### Problem
Everything in the data below is left aside except the lines from the one containing "- inversion HF as [E" through the one containing "- inversion HF as [|"; repeat those exactly.

### Raw data

Lemma mbstowcs_ok `{Locale} cs ws rest pre mid i :
  no_nul cs -> Forall2 (fun c w => mbtowc c = Some w) (drop (Z.to_nat i) cs) ws ->
  0 <= i <= Z.of_nat (length cs) -> length pre = Z.to_nat (2 * i) ->
  length mid = (2 * (length ws + 1))%nat ->
  mbstowcs (length ws + 1) (pre ++ mid) (cs ++ 0 :: rest) i =
    Ok (Some (i + Z.of_nat (length ws)), pre ++ encode ws ++ [0; 0]).
Proof.
  intros Hn. revert pre mid i. induction ws as [|w ws IH]; intros pre mid i HF Hi Hp Hm.
  - inversion HF as [E |]. assert (i = Z.of_nat (length cs)) as ->.
    { assert (length (drop (Z.to_nat i) cs) = 0%nat) as L by (by rewrite <- E).
      rewrite length_drop in L. lia. }
    simpl. rewrite (array_get_lookup _ _ 0), bind_ok.
    + destruct mid as [|b0 [|b1 [|]]]; try (simpl in Hm; lia). simpl.
      rewrite wchar_put_next, bind_ok by lia. simpl. by rewrite Z.add_0_r.
    + lia.
    + rewrite lookup_app_r by lia. by replace (Z.to_nat _ - length cs)%nat with 0%nat by lia.
  - inversion HF as [| c w' l l' Hc HF' El]; subst. symmetry in El.
    assert (cs !! Z.to_nat i = Some c) as Hl.
    { replace (Z.to_nat i) with (Z.to_nat i + 0)%nat by lia. by rewrite <- lookup_drop, El. }
    apply lookup_lt_Some in Hl as Hlt. simpl.
    rewrite (array_get_lookup _ _ c), bind_ok by (lia || (by rewrite lookup_app_l)).
    replace (c =? 0) with false
      by (pose proof (proj1 (Forall_lookup _ _) Hn _ _ Hl) as Hz; simpl in Hz; lia).
    rewrite Hc. destruct mid as [|b0 [|b1 mid]]; try (simpl in Hm; lia).
    rewrite wchar_put_next, bind_ok by lia. rewrite app_assoc, IH.
    + rewrite <- !app_assoc. simpl. do 3 f_equal. lia.
    + rewrite (drop_S _ _ _ Hl) in El. injection El as El.
      replace (Z.to_nat (i + 1)) with (S (Z.to_nat i)) by lia. by rewrite El.
    + lia.
    + rewrite length_app. simpl. lia.
    + simpl in Hm. lia.
Qed.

### Solution to the problem
  - inversion HF as [E |]. assert (i = Z.of_nat (length cs)) as ->.
    { assert (length (drop (Z.to_nat i) cs) = 0%nat) as L by (by rewrite <- E).
      rewrite length_drop in L. lia. }
    simpl. rewrite (array_get_lookup _ _ 0), bind_ok.
    + destruct mid as [|b0 [|b1 [|]]]; try (simpl in Hm; lia). simpl.
      rewrite wchar_put_next, bind_ok by lia. simpl. by rewrite Z.add_0_r.
    + lia.
    + rewrite lookup_app_r by lia. by replace (Z.to_nat _ - length cs)%nat with 0%nat by lia.
  - inversion HF as [| c w' l l' Hc HF' El]; subst. symmetry in El.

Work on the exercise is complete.